Garth Nicolson relates more than one case in which the pets of GWI or CFS patients were exhibiting similar symptoms as their owners, and then tested positive for the same mycoplasmas. No one knows for sure how contagious mycoplasmas are, but it appears transmission may occur among infected people in close proximity for extended periods of time. Not everyone who is exposed becomes sick. For example, when Nicolson studied Gulf War veterans’ families who became sick with symptoms similar to GWI, he found that not every member of the family became sick, but those that did become ill had the same infection as found in the sick veteran.
How Mycoplasmas Interact in The Body
Mycoplasmas are able to hide inside the cells of the host (patient) or to attach to the outside of host cells. Whether they live inside or outside the host cell, they depend on host cells for nutrients such as cholesterol, amino acids, etc. They compete with the host cells for these nutrients which can interfere with host cell function without killing the host cell. A mycoplasma has very little DNA of its own, but is capable of using DNA from a host cell.
When a mycoplasma takes over the DNA of the host cell, anything can happen – including causing that cell to malfunction in many different ways and/or die, or can cause DNA mutation of the host cell. Mycoplasmas attach to host cells with a tiny arm coated in protein which attaches to the protein coating of host cells. For this reason, antibiotics like tetracycline, which are classified as “protein synthesis inhibitors” are often used against mycoplasma infections. While these antibiotics may block this protein attachment and very slowly starve it from the nutrients it needs from host cells to thrive and replicate, it still takes a healthy immune system to actually kill the mycoplasma for good.

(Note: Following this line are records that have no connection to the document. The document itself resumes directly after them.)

Lemma import_asset_ok a k k' :
  import_asset a k = (Ok tt, k') ->
  let stored := deriveAssetMetadata (canonicalAsset a) in
  settled stored /\ denom_taken k stored (AssetID stored) = false /\
  k' = set_assets <[AssetID stored := stored]> k.
Proof.
  intros Heq stored. unfold import_asset in Heq. cbv zeta in Heq.
  unfold ensureDestinationDenomAvailable, bind, lift, query, ensure, modify in Heq.
  fold stored in Heq. destruct (ValidateBasic stored) as [[]|] eqn:Hv; [|done].
  assert (Hs : settled stored) by by apply settled_derived.
  rewrite (settled_trimmed _ Hs) in Heq. destruct (denom_taken _ _ _); [done|].
  by injection Heq as <-.
Qed.

Lemma import_asset_err a k e k' : import_asset a k = (Err e, k') -> k' = k.
Proof.
  unfold import_asset, ensureDestinationDenomAvailable, bind, lift, query, ensure, modify.
  repeat (case_match; simplify_eq); congruence.
Qed.

Lemma import_asset_wf a : preserves wf (import_asset a).
Proof.
  intros k Hk. destruct (import_asset a k) as [[[]|e] k'] eqn:Heq; simpl.
  - apply import_asset_ok in Heq as (Hs & Hd & ->). apply registry_wf_insert; [done|by split|].
    by apply denom_taken_false.
  - by apply import_asset_err in Heq as ->.
Qed.

Lemma wf_empty k : wf (set_assets (fun _ => ∅) k).
Proof. split; [apply map_Forall_empty|]. intros k1 k2 a1 a2 H1. simpl in H1. by simplify_map_eq. Qed.

Lemma RegisterAsset_as_import a k :
  let stored := deriveAssetMetadata (canonicalAsset a) in
  RegisterAsset a k =
    (if is_ok (ValidateBasic stored) && bool_decide (is_Some (assets k !! AssetID stored))
     then throw (Sentinel ErrAssetAlreadyExists) else import_asset a ;;; persist) k.
Proof.
  intros stored. unfold RegisterAsset, import_asset. cbv zeta. fold stored.
  unfold bind at 1, lift at 1. destruct (ValidateBasic stored) as [[]|] eqn:Hv; cbn [is_ok andb].
  - rewrite (settled_trimmed stored) by by apply settled_derived.
    unfold bind, gets, throw_if, lift. case_bool_decide; [done|].
    unfold ret, ensureDestinationDenomAvailable, query, ensure. by destruct (denom_taken _ _ _).
  - by unfold bind, lift.
Qed.

Lemma RegisterAsset_wf a : preserves wf (RegisterAsset a).
Proof.
  intros k Hk. rewrite RegisterAsset_as_import. case_match; [done|].
  apply preserves_bind; auto using import_asset_wf, registry_persist_wf.
Qed.

Lemma ImportAssets_wf l : preserves wf (ImportAssets l).
Proof.
  apply preserves_bind; [apply preserves_modify; intros k _; apply wf_empty|].
  intros _. apply preserves_bind; [|intros; apply registry_persist_wf].
  apply preserves_for_each. intros. apply import_asset_wf.
Qed.

Lemma setAssetEnabled_wf id b : preserves wf (setAssetEnabled id b).
Proof.
  intros k Hk. unfold setAssetEnabled, bind, gets, some_or.
  destruct (assets k !! assetKey id) as [x|] eqn:Hx; [|done].
  apply registry_persist_wf. destruct Hk as [Hm Hd]. destruct (Hm _ _ Hx) as [Hid Hs].
  apply registry_wf_insert; [by split|split; [done|by apply settled_with_enabled]|].
  intros key' a' Ha' Hne. apply not_true_iff_false. intros He. apply Hne. by eapply Hd.
Qed.

(** How the two mutators change the map of assets. *)
Lemma RegisterAsset_assets a k :
  assets (snd (RegisterAsset a k)) = assets k \/
  exists key stored, assets k !! key = None /\
    assets (snd (RegisterAsset a k)) = <[key := stored]> (assets k).
Proof.
  rewrite RegisterAsset_as_import. set (stored := deriveAssetMetadata (canonicalAsset a)).
  case_match eqn:Hex; [by left|]. unfold bind.
  destruct (import_asset a k) as [[[]|e] k'] eqn:Heq.
  - apply import_asset_ok in Heq as (Hs & _ & ->). fold stored in Hs |- *.
    right. exists (AssetID stored), stored. rewrite assets_persist. split; [|done].
    destruct Hs as [Hv _]. rewrite Hv in Hex. cbn [is_ok andb] in Hex.
    apply bool_decide_eq_false_1 in Hex. by apply eq_None_not_Some.
  - left. by apply import_asset_err in Heq as ->.
Qed.

Lemma setAssetEnabled_assets id b k :
  assets (snd (setAssetEnabled id b k)) = assets k \/
  exists key a, assets k !! key = Some a /\
    assets (snd (setAssetEnabled id b k)) = <[key := with_enabled b a]> (assets k).
Proof.
  unfold setAssetEnabled, bind, gets, some_or.
  destruct (assets k !! assetKey id) as [a|] eqn:Ha; [|by left].
  right. exists (assetKey id), a. cbn [ret modify]. by rewrite assets_persist.
Qed.

(** Every operation of the registry keeps its invariant, on success and
    on error: each stored asset is valid, in canonical form, stored under its
    own identifier and carries the denom derived from it, and no two assets
    have destination denoms that are equal up to letter case. *)
Theorem registry_wf_preserved (a : Asset) (assetID : string) (l : list Asset) :
  preserves wf (RegisterAsset a) /\ preserves wf (EnableAsset assetID) /\
  preserves wf (DisableAsset assetID) /\ preserves wf (ImportAssets l) /\
  preserves wf Flush.
Proof.
  split_and!; eauto using RegisterAsset_wf, ImportAssets_wf, registry_persist_wf;
    apply setAssetEnabled_wf.
Qed.
End invariant.

(** ** Functional behaviour and persistence *)

Section spec.
Context `{MapIteration}.

Lemma GetAsset_persist k id : GetAsset (snd (persist k)) id = GetAsset k id.
Proof. unfold GetAsset. by rewrite assets_persist. Qed.

(** Registration, branch by branch. The asset is canonicalised and its
    denoms derived; an invalid asset, an identifier already present and a
    destination denom already used by another asset (letter case ignored) are
    refused and leave the registry as it was; otherwise exactly the entry of
    that identifier is added. *)
Theorem RegisterAsset_spec (a : Asset) (k : Keeper) :
  let stored := deriveAssetMetadata (canonicalAsset a) in
  match ValidateBasic stored with
  | Err e => RegisterAsset a k = (Err e, k)
  | Ok _ =>
      if bool_decide (is_Some (GetAsset k (AssetID a)))
         || denom_taken k stored (AssetID stored)
      then RegisterAsset a k = (Err (Sentinel ErrAssetAlreadyExists), k)
      else fst (RegisterAsset a k) = Ok tt /\
           forall id, GetAsset (snd (RegisterAsset a k)) id =
             if decide (TrimSpace id = TrimSpace (AssetID a)) then Some stored
             else GetAsset k id
  end.
Proof.
  intros stored. rewrite RegisterAsset_as_import. fold stored.
  assert (Hk : TrimSpace (AssetID stored) = AssetID stored) by apply TrimSpace_idem.
  unfold import_asset, bind, lift, ensureDestinationDenomAvailable, query, ensure.
  fold stored. unfold assetKey. rewrite Hk.
  change (GetAsset k (AssetID a)) with (assets k !! AssetID stored).
  destruct (ValidateBasic stored) as [[]|e] eqn:Hv; cbn [is_ok andb]; [|done].
  case_bool_decide as Hex; cbn [orb]; [done|].
  destruct (denom_taken _ _ _) eqn:Hd; [done|]. split; [done|].
  intros id. cbn [modify fst snd]. rewrite GetAsset_persist. unfold GetAsset, assetKey.
  cbn [assets set_assets]. change (AssetID stored) with (TrimSpace (AssetID a)).
  case_decide as Heq; [by rewrite Heq, lookup_insert_eq|].
  by rewrite lookup_insert_ne by congruence.
Qed.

Mycoplasmas are highly adaptable to changing environments and can move anywhere in the body, attaching to or invading virtually any type of cell in the body. The mycoplasma adhesion proteins are very similar to human proteins. Once adhered to the host cell, the mycoplasma can completely mimic or copy the protein cell of the host cell.
This can cause the immune system to begin attacking the body’s own cells; an event that happens in all autoimmune diseases. Certain Mycoplasma species can either activate or suppress host immune systems, and they may use these activities to evade host immune responses. Mycoplasmas can turn on the chain reaction called an immune system response. This includes the stimulation of pro-inflammatory cytokines (chemical messengers of the immune system) which is generally found in most autoimmune and inflammatory diseases and disorders.
Mycoplasma can also attach to or invade immune system cells, like the very phagocytes (natural killer cells) that are supposed to kill them. Inside these phagocytes, they can be carried to new locations of inflammation or disease – hidden away like a spy who has infiltrated the defending army. When a mycoplasma attaches to a host cell, it generates and releases hydrogen peroxide and superoxide radicals which cause oxidative stress and damage to the surrounding tissues.